Network-Based Quantized Control for Fuzzy Singularly Perturbed Semi-Markov Jump Systems and its Application

• Published in: IEEE transactions on circuits and systems. I, Regular papers Vol. 66; no. 3; pp. 1130 - 1140
• Main Authors: Shen, Hao, Men, Yunzhe, Wu, Zheng-Guang, Cao, Jinde, Lu, Guoping
• Format: Journal Article
• Language: English
• Published: New York IEEE 01.03.2019; The Institute of Electrical and Electronics Engineers, Inc. (IEEE)

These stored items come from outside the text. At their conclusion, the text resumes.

(* ===== verification/Udp.v ===== *)
(** * The firmware's UDP driver

    firmware/udp.c, a fork of LiteX's driver, in the build with
    [HW_PREAMBLE_CRC] and [ETH_UDP_BROADCAST] (the build the tests under
    firmware/hostmocks use): the frames the driver sends, the checksums, and
    what it does with a received frame.  The record [udp_state] holds the static
    variables and the two transmit slots; [process_frame] works on a receive
    slot of [ETHMAC_SLOT_SIZE] bytes, of which [rxlen] belong to the frame.
    Every access to a slot is checked: [None] is an access outside of it.  The
    MAC is taken to be ready when a frame is sent. *)

From Stdlib Require Import ZArith Lia List Bool.
From stdpp Require Import base list.
From S2P Require Import Prelude Etherbone Bytes.

Open Scope Z_scope.

Definition ETHERTYPE_ARP : Z := 0x0806.
Definition ETHERTYPE_IP : Z := 0x0800.
Definition ARP_HWTYPE_ETHERNET : Z := 1.
Definition ARP_PROTO_IP : Z := 0x0800.
Definition ARP_PACKET_LENGTH : nat := 60.
Definition ARP_OPCODE_REQUEST : Z := 1.
Definition ARP_OPCODE_REPLY : Z := 2.
Definition IP_IPV4 : Z := 0x45.
Definition IP_DONT_FRAGMENT : Z := 0x4000.
Definition IP_TTL : Z := 64.
Definition IP_PROTO_UDP : Z := 0x11.
Definition IP_PROTO_ICMP : Z := 1.
Definition ICMP_ECHO_REPLY : Z := 0.
Definition ICMP_ECHO : Z := 8.
Definition ETHMAC_SLOT_SIZE : nat := 2048.
Definition ETHMAC_TX_SLOTS : nat := 2.

(** [sizeof] of the packed structures, and the offset of the UDP payload. *)
Definition sizeof_ethernet_header : nat := 14.
Definition sizeof_ip_header : nat := 20.
Definition sizeof_udp_header : nat := 8.
Definition sizeof_udp_frame : nat := 28.
Definition sizeof_icmp_header : nat := 8.
Definition sizeof_icmp_frame : nat := 28.
Definition payload_offset : nat := 42.

(** A callback is the function the program installs, or the null pointer. *)
Inductive udp_callback := dhcp_rx | eb_rx.

Record udp_state := UdpState {
  my_mac : list Z; my_ip : Z;
  cached_mac : list Z; cached_ip : Z;
  udp_last_src_mac : list Z;
  rx_callback : option udp_callback; bx_callback : option udp_callback;
  txslot : nat; tx_slots : list (list Z);
  ping_seq_number : Z; ping_ts_send : Z
}.

(** What a callback is handed. *)
Record datagram := Datagram { src_ip : Z; src_port : Z; dst_port : Z; data : list Z }.

Definition with_tx (s : udp_state) (slot : nat) (slots : list (list Z)) : udp_state :=
  UdpState (my_mac s) (my_ip s) (cached_mac s) (cached_ip s) (udp_last_src_mac s)
    (rx_callback s) (bx_callback s) slot slots (ping_seq_number s) (ping_ts_send s).

Definition udp_set_ip (ip : Z) (s : udp_state) : udp_state :=
  UdpState (my_mac s) ip (cached_mac s) (cached_ip s) (udp_last_src_mac s)
    (rx_callback s) (bx_callback s) (txslot s) (tx_slots s) (ping_seq_number s) (ping_ts_send s).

• Subjects: Collective intelligence; Control stability; Control systems; Control systems design; D C motors; Data models; Electric motors; Fuzzy control; Fuzzy systems; Markov processes; networked control systems; Nonlinear control; Nonlinear systems; Nonlinearity; packet dropouts; Quantization (signal); Semi-Markov jump systems; signal quantization; Singular perturbation; singularly perturbed systems; Stability analysis; T-S fuzzy control; Transition probabilities; Upper bounds
• ISSN: 1549-8328; 1558-0806
• DOI: 10.1109/TCSI.2018.2876937

This paper deals with the quantized control problem for nonlinear semi-Markov jump systems subject to singular perturbation under a network-based framework. The nonlinearity of the system is well solved by applying Takagi-Sugeno (T-S) fuzzy theory. The semi-Markov jump process with the memory matrix of transition probability is introduced, for which the obtained results are more reasonable and less limiting. In addition, the packet dropouts governed by a Bernoulli variable and the signal quantization associated with a logarithmic quantizer are deeply studied. The major goal is to devise a fuzzy controller, which not only assures the mean-square σ̅-error stability of the corresponding system but also allows a higher upper bound of the singularly perturbed parameter. Sufficient conditions are developed to make sure that the applicable controller could be found. The further examination to demonstrate the feasibility of the presented method is given by designing a controller of a series DC motor model.